▸ **Collected data entries**

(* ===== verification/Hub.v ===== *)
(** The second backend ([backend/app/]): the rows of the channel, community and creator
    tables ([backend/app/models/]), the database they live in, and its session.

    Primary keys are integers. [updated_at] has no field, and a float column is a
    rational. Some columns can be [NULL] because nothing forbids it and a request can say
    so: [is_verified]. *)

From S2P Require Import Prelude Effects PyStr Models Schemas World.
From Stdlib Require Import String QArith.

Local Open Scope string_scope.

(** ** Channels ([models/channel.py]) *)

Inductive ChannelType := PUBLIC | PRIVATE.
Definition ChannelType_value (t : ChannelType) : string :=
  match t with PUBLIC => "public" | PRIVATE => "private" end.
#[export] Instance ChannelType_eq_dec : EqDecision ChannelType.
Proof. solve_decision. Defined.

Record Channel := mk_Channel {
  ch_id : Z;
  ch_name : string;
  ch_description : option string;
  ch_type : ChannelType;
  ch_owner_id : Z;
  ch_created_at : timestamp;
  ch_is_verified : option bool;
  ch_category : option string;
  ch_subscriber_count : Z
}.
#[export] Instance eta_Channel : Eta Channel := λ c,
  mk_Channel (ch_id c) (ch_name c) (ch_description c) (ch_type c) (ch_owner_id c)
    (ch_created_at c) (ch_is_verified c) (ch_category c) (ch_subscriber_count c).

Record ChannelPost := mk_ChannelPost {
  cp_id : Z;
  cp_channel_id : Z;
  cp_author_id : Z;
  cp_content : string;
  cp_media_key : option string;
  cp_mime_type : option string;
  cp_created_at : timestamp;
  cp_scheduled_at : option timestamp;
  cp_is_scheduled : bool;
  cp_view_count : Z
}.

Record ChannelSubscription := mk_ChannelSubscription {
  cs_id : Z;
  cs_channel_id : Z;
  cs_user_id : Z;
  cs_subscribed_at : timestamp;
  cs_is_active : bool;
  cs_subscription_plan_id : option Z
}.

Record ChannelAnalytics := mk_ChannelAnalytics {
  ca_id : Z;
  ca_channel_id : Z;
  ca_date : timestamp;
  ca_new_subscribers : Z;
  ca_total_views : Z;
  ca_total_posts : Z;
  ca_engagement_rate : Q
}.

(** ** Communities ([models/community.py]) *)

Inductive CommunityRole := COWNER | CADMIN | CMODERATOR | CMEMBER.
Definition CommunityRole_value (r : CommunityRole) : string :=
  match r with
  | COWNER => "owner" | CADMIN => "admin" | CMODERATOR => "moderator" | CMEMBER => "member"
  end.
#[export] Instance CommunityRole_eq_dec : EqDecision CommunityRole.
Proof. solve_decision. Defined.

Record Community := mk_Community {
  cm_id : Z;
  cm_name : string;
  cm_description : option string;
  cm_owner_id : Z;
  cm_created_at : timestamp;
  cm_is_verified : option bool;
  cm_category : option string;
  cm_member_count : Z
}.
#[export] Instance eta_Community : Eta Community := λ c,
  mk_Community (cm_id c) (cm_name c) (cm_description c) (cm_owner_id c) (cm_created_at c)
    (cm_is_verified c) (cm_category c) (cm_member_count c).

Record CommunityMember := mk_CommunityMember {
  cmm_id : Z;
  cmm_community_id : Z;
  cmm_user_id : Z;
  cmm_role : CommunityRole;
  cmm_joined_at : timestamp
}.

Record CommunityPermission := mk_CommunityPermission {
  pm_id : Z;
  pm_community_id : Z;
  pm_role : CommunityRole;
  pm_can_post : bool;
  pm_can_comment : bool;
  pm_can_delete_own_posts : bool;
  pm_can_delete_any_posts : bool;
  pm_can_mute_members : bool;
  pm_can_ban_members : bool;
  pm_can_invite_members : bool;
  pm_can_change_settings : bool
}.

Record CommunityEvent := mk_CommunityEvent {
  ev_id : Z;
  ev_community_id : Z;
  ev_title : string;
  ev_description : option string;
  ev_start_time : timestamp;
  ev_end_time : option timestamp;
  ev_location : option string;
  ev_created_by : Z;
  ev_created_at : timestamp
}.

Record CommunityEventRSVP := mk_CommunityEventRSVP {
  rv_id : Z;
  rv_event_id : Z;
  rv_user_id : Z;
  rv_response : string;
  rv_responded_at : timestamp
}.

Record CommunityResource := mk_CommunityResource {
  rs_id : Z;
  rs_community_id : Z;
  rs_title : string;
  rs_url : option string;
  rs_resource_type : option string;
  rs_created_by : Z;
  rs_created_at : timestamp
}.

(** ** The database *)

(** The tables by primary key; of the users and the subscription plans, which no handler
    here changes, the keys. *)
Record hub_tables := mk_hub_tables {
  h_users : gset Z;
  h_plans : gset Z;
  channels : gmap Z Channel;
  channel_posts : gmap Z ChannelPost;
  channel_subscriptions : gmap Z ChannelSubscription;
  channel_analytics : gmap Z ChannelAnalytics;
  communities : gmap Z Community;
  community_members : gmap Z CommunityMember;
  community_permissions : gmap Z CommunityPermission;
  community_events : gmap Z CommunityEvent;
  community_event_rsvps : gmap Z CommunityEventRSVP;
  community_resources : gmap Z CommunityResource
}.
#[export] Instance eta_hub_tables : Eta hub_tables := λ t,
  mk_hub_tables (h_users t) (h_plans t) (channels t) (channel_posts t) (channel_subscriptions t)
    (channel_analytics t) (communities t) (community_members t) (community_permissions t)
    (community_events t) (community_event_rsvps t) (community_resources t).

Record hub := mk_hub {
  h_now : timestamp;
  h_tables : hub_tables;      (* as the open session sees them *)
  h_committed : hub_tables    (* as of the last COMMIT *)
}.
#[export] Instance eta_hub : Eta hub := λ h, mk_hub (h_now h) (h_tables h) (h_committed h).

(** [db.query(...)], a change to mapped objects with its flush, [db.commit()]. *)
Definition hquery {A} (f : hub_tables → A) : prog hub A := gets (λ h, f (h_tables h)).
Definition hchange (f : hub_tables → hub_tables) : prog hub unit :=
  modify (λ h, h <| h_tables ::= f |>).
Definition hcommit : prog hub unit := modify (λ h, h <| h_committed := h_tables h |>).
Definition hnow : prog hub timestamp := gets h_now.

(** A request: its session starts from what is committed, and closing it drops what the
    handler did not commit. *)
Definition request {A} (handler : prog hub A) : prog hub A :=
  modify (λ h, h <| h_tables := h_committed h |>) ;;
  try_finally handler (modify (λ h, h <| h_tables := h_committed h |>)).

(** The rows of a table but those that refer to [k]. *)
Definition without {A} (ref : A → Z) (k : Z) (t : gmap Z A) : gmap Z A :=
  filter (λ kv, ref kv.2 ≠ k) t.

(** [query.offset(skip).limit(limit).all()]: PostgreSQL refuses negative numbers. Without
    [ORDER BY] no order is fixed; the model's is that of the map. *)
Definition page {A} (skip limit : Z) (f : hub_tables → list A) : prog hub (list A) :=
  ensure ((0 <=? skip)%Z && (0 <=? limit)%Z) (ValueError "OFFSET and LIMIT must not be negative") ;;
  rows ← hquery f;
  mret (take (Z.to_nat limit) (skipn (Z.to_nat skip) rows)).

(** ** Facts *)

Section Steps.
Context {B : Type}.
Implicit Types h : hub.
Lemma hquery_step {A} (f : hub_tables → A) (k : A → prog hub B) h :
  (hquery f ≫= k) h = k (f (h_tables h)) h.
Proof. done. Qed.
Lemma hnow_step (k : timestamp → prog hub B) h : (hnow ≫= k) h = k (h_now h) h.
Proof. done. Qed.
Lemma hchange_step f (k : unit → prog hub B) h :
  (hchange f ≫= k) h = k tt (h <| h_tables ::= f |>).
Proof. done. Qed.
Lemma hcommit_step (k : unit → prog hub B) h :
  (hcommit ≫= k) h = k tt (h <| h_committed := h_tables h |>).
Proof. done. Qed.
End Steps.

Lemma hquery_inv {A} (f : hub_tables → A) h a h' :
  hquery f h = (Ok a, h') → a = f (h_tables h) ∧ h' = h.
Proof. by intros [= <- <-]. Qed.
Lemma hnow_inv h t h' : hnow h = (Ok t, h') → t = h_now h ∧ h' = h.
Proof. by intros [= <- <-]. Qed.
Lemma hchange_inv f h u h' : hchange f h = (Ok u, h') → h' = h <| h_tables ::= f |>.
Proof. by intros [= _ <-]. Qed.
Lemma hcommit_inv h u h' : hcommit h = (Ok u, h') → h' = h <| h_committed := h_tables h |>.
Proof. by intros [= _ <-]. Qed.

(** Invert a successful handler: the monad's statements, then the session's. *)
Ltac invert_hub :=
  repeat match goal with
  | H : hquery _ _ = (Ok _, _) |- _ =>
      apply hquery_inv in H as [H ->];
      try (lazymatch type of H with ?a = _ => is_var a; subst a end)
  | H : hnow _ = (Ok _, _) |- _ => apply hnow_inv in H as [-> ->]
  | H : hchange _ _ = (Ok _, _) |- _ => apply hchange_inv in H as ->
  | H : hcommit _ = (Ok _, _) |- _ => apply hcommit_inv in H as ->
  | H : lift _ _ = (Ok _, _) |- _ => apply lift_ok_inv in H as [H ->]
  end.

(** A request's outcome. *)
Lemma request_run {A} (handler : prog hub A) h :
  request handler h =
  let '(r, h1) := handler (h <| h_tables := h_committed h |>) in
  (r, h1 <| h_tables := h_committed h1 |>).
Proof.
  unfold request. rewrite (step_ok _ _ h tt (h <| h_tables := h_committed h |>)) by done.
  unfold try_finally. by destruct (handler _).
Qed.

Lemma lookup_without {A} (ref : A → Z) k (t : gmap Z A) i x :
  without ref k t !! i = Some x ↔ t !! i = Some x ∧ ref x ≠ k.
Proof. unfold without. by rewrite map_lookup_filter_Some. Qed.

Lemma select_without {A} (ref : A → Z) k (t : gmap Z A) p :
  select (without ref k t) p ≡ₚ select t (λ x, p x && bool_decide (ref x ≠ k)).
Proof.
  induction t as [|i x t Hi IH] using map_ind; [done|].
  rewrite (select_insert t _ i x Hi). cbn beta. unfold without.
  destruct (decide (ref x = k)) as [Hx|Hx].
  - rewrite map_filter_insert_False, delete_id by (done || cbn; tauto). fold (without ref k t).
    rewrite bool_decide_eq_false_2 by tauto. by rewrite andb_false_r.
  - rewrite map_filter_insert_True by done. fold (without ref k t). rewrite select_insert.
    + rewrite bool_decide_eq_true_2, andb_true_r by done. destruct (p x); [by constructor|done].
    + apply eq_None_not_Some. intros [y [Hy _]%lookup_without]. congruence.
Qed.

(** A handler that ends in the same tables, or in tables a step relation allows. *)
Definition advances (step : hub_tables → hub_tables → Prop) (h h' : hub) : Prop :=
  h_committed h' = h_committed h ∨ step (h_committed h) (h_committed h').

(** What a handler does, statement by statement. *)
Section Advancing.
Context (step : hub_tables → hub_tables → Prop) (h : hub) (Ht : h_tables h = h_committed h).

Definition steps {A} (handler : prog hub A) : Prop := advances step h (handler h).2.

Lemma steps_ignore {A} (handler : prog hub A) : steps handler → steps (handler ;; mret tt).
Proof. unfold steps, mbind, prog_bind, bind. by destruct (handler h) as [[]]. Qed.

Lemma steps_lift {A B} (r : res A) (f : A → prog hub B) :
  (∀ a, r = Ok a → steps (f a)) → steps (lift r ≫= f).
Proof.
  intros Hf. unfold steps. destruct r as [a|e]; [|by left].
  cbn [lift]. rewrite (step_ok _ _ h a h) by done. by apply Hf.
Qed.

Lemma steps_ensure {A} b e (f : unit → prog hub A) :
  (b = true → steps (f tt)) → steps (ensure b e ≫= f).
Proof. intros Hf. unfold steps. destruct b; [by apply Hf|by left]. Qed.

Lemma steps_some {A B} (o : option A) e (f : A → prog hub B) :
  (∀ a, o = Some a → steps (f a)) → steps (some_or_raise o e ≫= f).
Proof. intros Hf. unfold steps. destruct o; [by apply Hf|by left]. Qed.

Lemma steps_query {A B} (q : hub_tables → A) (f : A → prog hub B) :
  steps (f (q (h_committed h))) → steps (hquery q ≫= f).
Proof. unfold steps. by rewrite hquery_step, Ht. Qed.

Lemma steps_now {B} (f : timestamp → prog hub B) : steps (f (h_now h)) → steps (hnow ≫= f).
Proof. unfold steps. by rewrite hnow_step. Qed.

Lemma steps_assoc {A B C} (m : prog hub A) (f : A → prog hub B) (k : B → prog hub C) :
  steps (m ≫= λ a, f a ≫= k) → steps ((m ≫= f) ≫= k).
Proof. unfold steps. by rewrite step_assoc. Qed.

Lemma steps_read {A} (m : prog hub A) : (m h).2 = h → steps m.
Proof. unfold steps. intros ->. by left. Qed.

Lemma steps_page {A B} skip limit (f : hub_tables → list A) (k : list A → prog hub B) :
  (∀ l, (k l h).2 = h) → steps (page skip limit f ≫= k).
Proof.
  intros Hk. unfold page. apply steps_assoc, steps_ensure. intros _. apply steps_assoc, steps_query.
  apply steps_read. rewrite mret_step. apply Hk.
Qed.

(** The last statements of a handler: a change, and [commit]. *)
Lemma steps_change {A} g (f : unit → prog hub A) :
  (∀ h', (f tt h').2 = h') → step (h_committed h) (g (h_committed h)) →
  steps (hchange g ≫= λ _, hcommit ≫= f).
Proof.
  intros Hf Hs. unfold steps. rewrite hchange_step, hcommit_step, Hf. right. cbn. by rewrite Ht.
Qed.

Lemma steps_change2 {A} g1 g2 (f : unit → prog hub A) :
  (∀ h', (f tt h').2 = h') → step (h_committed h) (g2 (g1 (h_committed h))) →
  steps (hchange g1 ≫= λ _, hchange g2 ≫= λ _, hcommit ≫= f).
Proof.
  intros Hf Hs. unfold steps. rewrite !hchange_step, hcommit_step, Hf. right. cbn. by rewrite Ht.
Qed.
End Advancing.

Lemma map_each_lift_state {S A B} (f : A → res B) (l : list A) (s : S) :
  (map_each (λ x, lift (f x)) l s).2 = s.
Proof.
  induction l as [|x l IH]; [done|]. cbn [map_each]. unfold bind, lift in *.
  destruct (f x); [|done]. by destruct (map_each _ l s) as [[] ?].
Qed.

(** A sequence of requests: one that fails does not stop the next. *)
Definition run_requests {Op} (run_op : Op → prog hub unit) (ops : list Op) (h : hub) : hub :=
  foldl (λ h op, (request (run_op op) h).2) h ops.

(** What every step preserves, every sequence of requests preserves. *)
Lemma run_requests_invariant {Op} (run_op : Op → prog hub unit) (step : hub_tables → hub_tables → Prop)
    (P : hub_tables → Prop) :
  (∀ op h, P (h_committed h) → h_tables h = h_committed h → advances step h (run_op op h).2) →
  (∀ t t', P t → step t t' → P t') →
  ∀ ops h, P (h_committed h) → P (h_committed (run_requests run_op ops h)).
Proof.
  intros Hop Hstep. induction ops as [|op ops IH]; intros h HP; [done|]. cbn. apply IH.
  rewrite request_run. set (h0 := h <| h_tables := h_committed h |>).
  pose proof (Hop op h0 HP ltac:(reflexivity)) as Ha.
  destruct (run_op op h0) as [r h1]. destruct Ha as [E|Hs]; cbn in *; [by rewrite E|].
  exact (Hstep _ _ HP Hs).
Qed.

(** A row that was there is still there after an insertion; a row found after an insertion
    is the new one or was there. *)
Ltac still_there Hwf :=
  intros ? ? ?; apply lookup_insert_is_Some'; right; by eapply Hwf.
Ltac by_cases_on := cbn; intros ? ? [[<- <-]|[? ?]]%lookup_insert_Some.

▸ **THE TASK**
Pick out the lines above that hold the string "does" and show them.

▸ **RESULT OF THIS TASK**
(** What a handler does, statement by statement. *)
(** A sequence of requests: one that fails does not stop the next. *)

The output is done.